Le sourire de la Joconde
Eh merde ! Encore un groupe de japonais ! Alors eux, je peux plus les voir ! D’ailleurs, ils me regardent à peine… S’ils sont là, c’est parce que, dans leurs putains de guides touristiques, on leur fait croire que s’ils ne m’ont pas vue, ils ont rien vu ! Ah les cons ! Et quand ils reviendront chez eux, ils diront : « Ah ! Quel sourire ! » Pour dire qu’ils m’ont vue et ils essaieront de se souvenir de deux ou trois phrases de leur bible moderne…
Mais c’est pas encore eux qui m’énervent le plus. Non… Ceux qui m’agacent, ceux qui m’horripilent littéralement, ce sont ces bandes d’intellos, qui viennent s’extasier devant moi en récitant eux aussi des discours convenus et en poussant à tout bout de champ des « Oh ! Comme c’est aaaaaaaadmirable ! Ce sourire qui a traversé les siècles… » Le genre lecteur de Télérama, vous savez, qui adore le ciné-club à la télé, les films d’Eisenstein, le cinéma coréen d’avant-garde… Le genre qui consomme de l’expo au Grand Palais comme on consomme des biscottes chez Carrefour… Le genre qui s‘extasie devant un truc parce qu’il y a eu des bonnes critiques dans les papiers pour l’élite des bons milieux, ceux où l’on s’imagine penser… Ceux qui détestent les trucs « populaires »… Ceux qui ont perdu l’habitude depuis longtemps de penser vraiment. Ils sont capables d’aller faire la queue trois heures sous la pluie et payer une fortune pour entrer dans une expo dont on a beaucoup parlé, mais ils n’iront pas à la salle des fêtes de leur village où il y a une expo de peinture gratuite, entrée libre et où il y a sûrement des talents aussi… Le problème, c’est que de ces talents-là, personne n’en a pas parlé ! De tout, il faut qu’on ait parlé ! On en parle ! L’expression qui tue ! Bandes de moutons, quand allez-vous donc vous décider à penser par vous-même !

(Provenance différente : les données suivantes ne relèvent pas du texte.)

Lemma server_rel_keep k k' loc cnx s s' srv :
  server_rel k loc cnx s srv -> (forall d, out k' d = out k d) -> same_peers k k' ->
  s_clients s' = s_clients s -> s_notified s' = s_notified s -> s_reset s' = s_reset s ->
  (forall c, s_readers s' !! c = None <-> s_readers s !! c = None) -> server_rel k' loc cnx s' srv.
Proof.
  intros [Hi Hc Hn Hk Hcl Hp Hsv] Eo [Ef _ _ Ep Ei] E1 E2 E3 Hr. unfold peer_closed in *.
  split; rewrite ?E1, ?E2, ?E3; try done.
  - by apply (server_inv_keep srv _ _ k).
  - intros c. rewrite Ep. apply Hk.
  - intros c Hin. unfold peer_closed. rewrite Ep, Ei, Hr. by apply Hcl.
  - intros c Hin. unfold peer_closed. rewrite Ep, Ei, Eo, Hr, <- not_eq_None_Some, Hr, not_eq_None_Some.
    by apply Hp.
Qed.

Lemma read_message pad n l (bs : cstr) (i : nat) :
  length pad = 6 -> drop i bs = update_stream pad (n :: l) ->
  i + sizeof_update <= length bs /\ drop (i + sizeof_update) bs = update_stream pad l /\
  take sizeof_update (drop i bs) = update_bytes (mkUpdateMsg 1 pad n).
Proof.
  intros Hpad Hd. pose proof (length_update_bytes (mkUpdateMsg 1 pad n) Hpad) as Hl.
  cbn [update_stream] in Hd. split; [|split].
  - apply (f_equal length) in Hd. rewrite length_drop, length_app, Hl in Hd.
    unfold sizeof_update in *. lia.
  - by rewrite <- drop_drop, Hd, drop_app_length'.
  - by rewrite Hd, take_app_length'.
Qed.

(** One reader changes, or is new: the others stay related. *)
Lemma readers_insert k k' s s' srv srv' cnx semid shm p rs c e r :
  readers_rel k rs s srv cnx semid shm p -> s_readers s' = <[c := r]> (s_readers s) ->
  reader_rel k' s' srv' cnx semid shm p c e r ->
  (forall d e' r', d <> c -> rs !! d = Some e' -> reader_rel k s srv cnx semid shm p d e' r' ->
     reader_rel k' s' srv' cnx semid shm p d e' r' /\ address e' <> address e) ->
  readers_rel k' (<[c := e]> rs) s' srv' cnx semid shm p.
Proof.
  intros (Hr & Hnone & Hdis) Hs' Hc Hothers. split; [|split].
  - intros d e' He'. rewrite Hs'. destruct (decide (d = c)) as [->|Hne].
    + rewrite lookup_insert_eq in He'. injection He' as <-. exists r. by rewrite lookup_insert_eq.
    + rewrite lookup_insert_ne in He' by auto. rewrite lookup_insert_ne by auto. destruct (Hr d e' He') as (r' & Hr' & Hrel').
      exists r'. split; [done|]. by apply (Hothers d e').
  - intros d [Hd Hne]%lookup_insert_None. rewrite Hs', lookup_insert_ne by done. by apply Hnone.
  - assert (Hother : forall d e', d <> c -> rs !! d = Some e' -> address e' <> address e).
    { intros d e' Hne He'. destruct (Hr d e' He') as (r' & _ & Hrel'). by apply (Hothers d e' r'). }
    intros c1 c2 e1 e2 H1' H2' Hne. apply lookup_insert_Some in H1' as [[<- <-]|[Hn1 H1']];
      apply lookup_insert_Some in H2' as [[<- <-]|[Hn2 H2']]; try done.
    + apply not_eq_sym. by apply (Hother c2).
    + by apply (Hother c1).
    + by apply (Hdis c1 c2).
Qed.

(** The one that has handled an update of size [n]. *)
Lemma reader_after_read s c e r n rest d semid shm p srv cnx old q0 id k k' r' given :
  reader_rel k s srv cnx semid shm p c e r ->
  length (um_pad (srv_update_msg_ srv)) = 6 -> ep_data e <> None ->
  r_inbox r = n :: rest -> shmid_ shm = id -> seg_at k p <> None ->
  q0 <> p -> (r_seg r = s_cur s -> shmid_ old = shmid_ shm) ->
  followed old q0 id (Z.of_nat n) (ep_reader e) r' k k' -> sock_view k' = sock_view k ->
  let s' := with_sems [Z.of_nat d; 0%Z] (set_reader c (has_read s r n rest) s) in
  reader_rel k' s' srv cnx semid shm p c
    (Endpoint r' (ep_data e) (ep_read e + sizeof_update) given) (has_read s r n rest).
Proof using All.
  intros [Hph Hpath Hsem Hcur Hseg _ Hsz Hd Hstr] Hpad Hgr Hin Hid Hpn Hqp Hsg
    (rsh & q & -> & Hv & Hown & Hq & Hfree & Hat & [mq Hb] & Hsame & Hst & Hk & Hmi)
    [= Hfd Hout Hinq Hfk] s'.
  unfold stream_rel in Hstr. destruct (ep_data e) as [dt|] eqn:Edt; [|done].
  destruct Hstr as (Hread & Hbytes & Hcl). rewrite Hin in Hbytes, Hsz. cbn [fmap list_fmap] in Hbytes.
  destruct (read_message _ _ _ _ _ Hpad Hbytes) as (Hr1 & Hr2 & _).
  assert (Hc : c ∈ s_clients s).
  { destruct Hcl as [Hcl|(_ & _ & Hu)]; [done|]. destruct Hu as (_ & Hu & _). by rewrite Hin in Hu. }
  split; try done; simpl.
  - by rewrite Hfk.
  - case_bool_decide; lia.
  - exists rsh, q, mq. do 4 (split; [done|]). split.
    { destruct Hfree as [->|Hfree]; [done|]. intros ->. done. }
    do 2 (split; [done|]). rewrite Hcur in Hsame.
    destruct (Z.eqb_spec (Z.of_nat n) (Z.of_nat (r_cur_size r))) as [Heq|Hne].
    + rewrite bool_decide_false by lia. by subst.
    + intros _. congruence.
  - intros z Hz. apply Hsz. by right.
  - unfold stream_rel, follows. cbn [ep_data ep_read]. rewrite Hout. split; [done|]. split; [done|]. by left.
Qed.

Lemma readers_after_read s rs c e r n rest d semid shm p srv cnx old q0 m0 id k k' r' given :
  readers_rel k rs s srv cnx semid shm p -> rs !! c = Some e -> s_readers s !! c = Some r ->
  length (um_pad (srv_update_msg_ srv)) = 6 -> ep_data e <> None ->
  r_inbox r = n :: rest -> shmid_ shm = id -> seg_at k p <> None ->
  rd_shm_ (ep_reader e) = Some old -> shm_ old = Some q0 -> q0 <> p ->
  seg_at k q0 = Some (shmid_ old) -> seg_bytes k (shmid_ old) = Some m0 ->
  (r_seg r = s_cur s -> shmid_ old = shmid_ shm) ->
  followed old q0 id (Z.of_nat n) (ep_reader e) r' k k' -> sock_view k' = sock_view k ->
  let s' := with_sems [Z.of_nat d; 0%Z] (set_reader c (has_read s r n rest) s) in
  readers_rel k' (<[c := Endpoint r' (ep_data e) (ep_read e + sizeof_update) given]> rs) s' srv cnx
    semid shm p.
Proof using All.
  intros Hrs He Hsr Hpad Hgr Hin Hid Hpn Hold Hq0 Hqp Ha0 Hb0 Hsg Hfol Hsock s'.
  assert (Hrs' := Hrs). destruct Hrs' as (Hr & _ & Hdis). destruct (Hr c e He) as (r0 & Hsr0 & Hrel).
  rewrite Hsr in Hsr0. injection Hsr0 as <-.
  eapply (readers_insert k k' s s' srv srv); [done|done|by eapply reader_after_read|].
  intros d' e' r0 Hne He' Hrel'. assert (Hoq : address e' <> Some q0).
  { intros Hx. destruct (Hdis c d' e e' He He'); [done|]. unfold address at 1. by rewrite Hold; simpl; rewrite Hq0. }
  destruct Hfol as (rsh & q & -> & _ & _ & Hq & Hfree & _ & _ & _ & Hst & _). injection Hsock as Hfd Hout Hinq Hfk.
  split.
  - apply (reader_rel_keep _ _ _ _ _ _ _ _ _ _ _ _ _ _ _ _ Hrel'); try done; [|apply Hrel'|].
    + intros q' i mi Hq' Hqp' Ha Hb'. destruct (Hst q' i mi) as [Ha' Hb'']; [congruence|done|done|].
      split; [done|]. split; [done|]. by eexists.
    + apply (stream_rel_keep k _ s _ srv); [apply Hrel'|by rewrite Hout|by rewrite Hinq|by rewrite Hfd|done..].
  - destruct (rr_shm _ _ _ _ _ _ _ _ _ _ Hrel') as (rd & qd & md & Hrd & _ & _ & Hqd & _ & Had & _).
    unfold address in *. rewrite Hrd in *. simpl in *. rewrite Hq. destruct Hfree as [->|Hfree]; congruence.
Qed.

(** What the invariant says of a reader with a message, the writer idle. *)
Lemma message_facts s c r n rest m :
  inv s -> s_writer s = WIdle -> s_readers s !! c = Some r -> r_phase r = RIdle ->
  r_inbox r = n :: rest -> s_segs s !! s_cur s = Some m ->
  exists d, s_sems s = [Z.of_nat (S d); 0%Z] /\ (Z.of_nat (S d) <= SEMVMX)%Z /\ n <= length m /\
    (n = r_cur_size r -> r_seg r = s_cur s \/ n = 0).
Proof.
  intros Hinv Hw Hr Hp Hin Hm. destruct (inv_seg _ Hinv) as (m0 & Hm0 & Hl & _).
  rewrite Hm in Hm0. injection Hm0 as <-. pose proof (inv_sem _ Hinv) as Hs.
  unfold sem_inv in Hs. rewrite Hw in Hs.
  pose proof (ci_due _ (inv_clients _ Hinv)) as Hdue. unfold FD_SETSIZE in Hdue.
  pose proof (sum_le owing (s_readers s) c r Hr) as Ho. unfold owing at 1 in Ho.
  rewrite Hin, Hp in Ho. simpl in Ho.
  destruct (inv_readers _ Hinv c r Hr) as [_ Hbox _ _ _ _ _].
  destruct (Hbox n) as [Hn Hf]; [rewrite Hin; left|].
  exists (pred (due s)). assert (Hd : due s <> 0) by (unfold due; lia).
  replace (S (pred (due s))) with (due s) by lia. split; [done|].
  split; [unfold SEMVMX; lia|]. split; [|exact Hf].
  rewrite Hl, Hn. by apply (last_fits s (inv_sem _ Hinv) (inv_seg _ Hinv)).
Qed.


(** What the next message of a reader that was greeted is. *)
Lemma do_receive_message c e r (C : system K) s srv cnx semid shm p :
  reader_rel (kern_of C) s srv cnx semid shm p c e r ->
  length (um_pad (srv_update_msg_ srv)) = 6 -> sy_readers C !! c = Some e -> ep_data e <> None ->
  match r_inbox r with
  | [] => do_receive c C = None
  | n :: _ => do_receive c C = handle_update C c e (Z.of_nat n) /\
      um_size_ (update_of (next_message C c e)) = Z.of_nat n
  end.
Proof.
  intros Hrel Hpad He Hgr. unfold do_receive. rewrite He. cbn [mbind option_bind]. unfold next_message.
  pose proof (rr_stream _ _ _ _ _ _ _ _ _ _ Hrel) as Hstr. unfold stream_rel in Hstr.
  destruct (ep_data e); [|done]. destruct Hstr as (_ & Hbytes & _).
  destruct (r_inbox r) as [|n rest] eqn:Hin; cbn [fmap list_fmap] in Hbytes; [by rewrite Hbytes|].
  destruct (read_message _ _ _ _ _ Hpad Hbytes) as (_ & _ & Htake). rewrite Htake.
  rewrite length_update_bytes, Nat.ltb_irrefl by done.
  pose proof (rr_sizes _ _ _ _ _ _ _ _ _ _ Hrel n) as Hsz. rewrite Hin in Hsz.
  specialize (Hsz ltac:(left)). by rewrite update_of_bytes by (simpl; lia || done).
Qed.

(** A message that is handled. *)
Lemma received_update c e r (C C' : system K) s srv cnx semid shm p :
  reader_rel (kern_of C) s srv cnx semid shm p c e r ->
  length (um_pad (srv_update_msg_ srv)) = 6 -> sy_readers C !! c = Some e -> ep_data e <> None ->
  do_receive c C = Some C' ->
  exists n rest r' W' given, r_inbox r = n :: rest /\
    on_update note_cbs (Z.of_nat n) (ep_reader e) (sy_world C) = (Ret r', W') /\
    last (logs W') = Some given /\
    C' = with_reader c (Endpoint r' (ep_data e) (ep_read e + sizeof_update)
                          (ep_given e ++ [given.2])) W' C.
Proof.
  intros Hrel Hpad He Hgr E. pose proof (do_receive_message c e r C s _ _ _ _ _ Hrel Hpad He Hgr) as Hm.
  destruct (r_inbox r) as [|n rest]; [by rewrite Hm in E|]. destruct Hm as [Hm _]. rewrite Hm in E.
  unfold handle_update in E.
  destruct (on_update note_cbs (Z.of_nat n) (ep_reader e) (sy_world C)) as [[r'|ex| |] W'] eqn:Eu; try done.
  destruct (last (logs W')) as [given|] eqn:Hlast; [|done]. injection E as <-.
  by exists n, rest, r', W', given.
Qed.

Lemma receive_simulated c (C C' : system K) s e :
  inv s -> simulates C s -> sy_readers C !! c = Some e -> ep_data e <> None ->
  do_receive c C = Some C' ->
  exists data s' e', run s (receive_labels c data) s' /\ simulates C' s' /\
    C' = with_reader c e' (sy_world C') C /\ ep_given e' = ep_given e ++ [data].
Proof using All.
  intros Hinv (Hcnx & srv & sem & shm & p & m & Hw & Hsv & Hrs) He Hgr E.
  destruct (proj1 Hrs c e He) as (r & Hsr & Hrel).
  destruct (received_update c e r C C' s _ _ _ _ _ Hrel (proj2 (wr_msg _ _ _ _ _ _ _ _ Hw)) He Hgr E)
    as (n & rest & r' & W' & given & Hin & Eu & Hlast & ->).
  destruct (message_facts s c r n rest m) as (d & Hv & Hd & Hnm & Hfresh); try done;
    [apply Hw|apply Hrel|apply Hw|].
  destruct (rr_shm _ _ _ _ _ _ _ _ _ _ Hrel)
    as (old & q0 & m0 & Hold & Hval & Hown & Hq0 & Hqp & Ha0 & Hb0 & Hsg).
  pose proof (rr_sem _ _ _ _ _ _ _ _ _ _ Hrel) as Hsem.
  destruct (rd_sem_ (ep_reader e)) as [fsem|] eqn:Hfs; [|done]. injection Hsem as Hsem.
  pose proof (wr_vals _ _ _ _ _ _ _ _ Hw) as Hvals. rewrite Hv, <- Hsem in Hvals.
  destruct (wr_holds _ _ _ _ _ _ _ _ Hw) as (Hp & Hb & Hk & Hat & Hid & Hne). simpl in Hb, Hk, Hat.
  pose proof (rr_path _ _ _ _ _ _ _ _ _ _ Hrel) as Hpath.
  pose proof (rr_cur _ _ _ _ _ _ _ _ _ _ Hrel) as Hcur. unfold kern_of in *.
  destruct (on_update_note (ep_reader e) fsem old q0 m0 (shmid_ shm) m (Z.of_nat n) (Z.of_nat (S d))
    (sy_world C) W' r') as (Hfol & Hl & Hsock & Hpc & Hv'); rewrite ?Hpath; try done; [|lia|].
  { rewrite Hcur. intros Heq%Nat2Z.inj. destruct (Hfresh Heq) as [Hs| ->]; [left; auto|by right]. }
  exists (take n m). eexists _, _.
  split; [apply (receive_runs s c r n rest m d); try done; apply Hw || apply Hrel|].
  split; [|split; [reflexivity|simpl; rewrite Hlast in Hl; injection Hl as ->; by rewrite Nat2Z.id]].
  split; [done|]. exists srv, sem, shm, p, m. unfold kern_of. cbn [with_reader sy_world sy_writer sy_cnx sy_locals sy_readers].
  assert (Hfol' := Hfol). destruct Hfol' as (rsh & q & _ & _ & _ & _ & _ & _ & _ & _ & Hst & Hkk & Hmi).
  destruct (Hst p (shmid_ shm) m) as [Hat' Hb']; [congruence|done|done|].
  injection Hsock as Es1 Es2 Es3 Es4. split; [|split].
  - apply (writer_rel_keep (kern (sy_world C)) _ _ s); try done; [apply Hpc|congruence|congruence|].
    rewrite <- Hsem, Hv'. cbn [s_sems with_sems]. do 3 f_equal. lia.
  - apply (server_rel_keep (kern (sy_world C)) _ _ _ s); try done; [intros z; by rewrite Es2|].
    intros z. simpl. rewrite lookup_insert_None. split; [by intros []|].
    intros Hz. split; [done|]. intros ->. by rewrite Hsr in Hz.
  - eapply readers_after_read; try done; [apply Hw|by rewrite Hat|].
    unfold sock_view. congruence.
Qed.

(** *** The end of a reader *)

(** The kernel after it. *)
Definition ended (c : nat) (unread : bool) (k : K) : K :=
  if bool_decide (Z.of_nat c ∈ fds k) then peer_end (Z.of_nat c) unread k else k.

Lemma ended_frame c b k :
  sem_view (ended c b k) = sem_view k /\ shm_view (ended c b k) = shm_view k /\
  fds (ended c b k) = fds k /\ file_key (ended c b k) = file_key k /\
  (forall d, out (ended c b k) d = out k d) /\ (forall d, inq (ended c b k) d = inq k d) /\
  (Z.of_nat c ∈ fds k -> peer_of (ended c b k) (Z.of_nat c) =
     Peer (p_connected (peer_of k (Z.of_nat c))) true b) /\
  forall d, d <> Z.of_nat c -> peer_of (ended c b k) d = peer_of k d.
Proof using All.
  unfold ended. case_bool_decide as Hd; [|by split_and!].
  destruct (peer_end_law (Z.of_nat c) b k Hd) as (E1 & E2 & E3 & E4 & E5 & E6 & E7 & E8). by split_and!.
Qed.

Ah tiens ! Un groupe de scolaires… Devant y’a la maîtresse, qui raconte les conneries habituelles qu’on débite sur mon compte… Juste derrière, les petites filles à lunettes, et puis ceux qui ont une tronche de premier de la classe, les fayots… Oh, tout là-bas, derrière, y’en a un qui a une tête d’ange… Tout de suite, ça se voit : c’est le gosse qui est jamais là où on l’attend… Le gamin qui n’a jamais fait son devoir de maths, qui n’a jamais appris sa récitation… Il est trop mignon… Il ressemble à Léonard…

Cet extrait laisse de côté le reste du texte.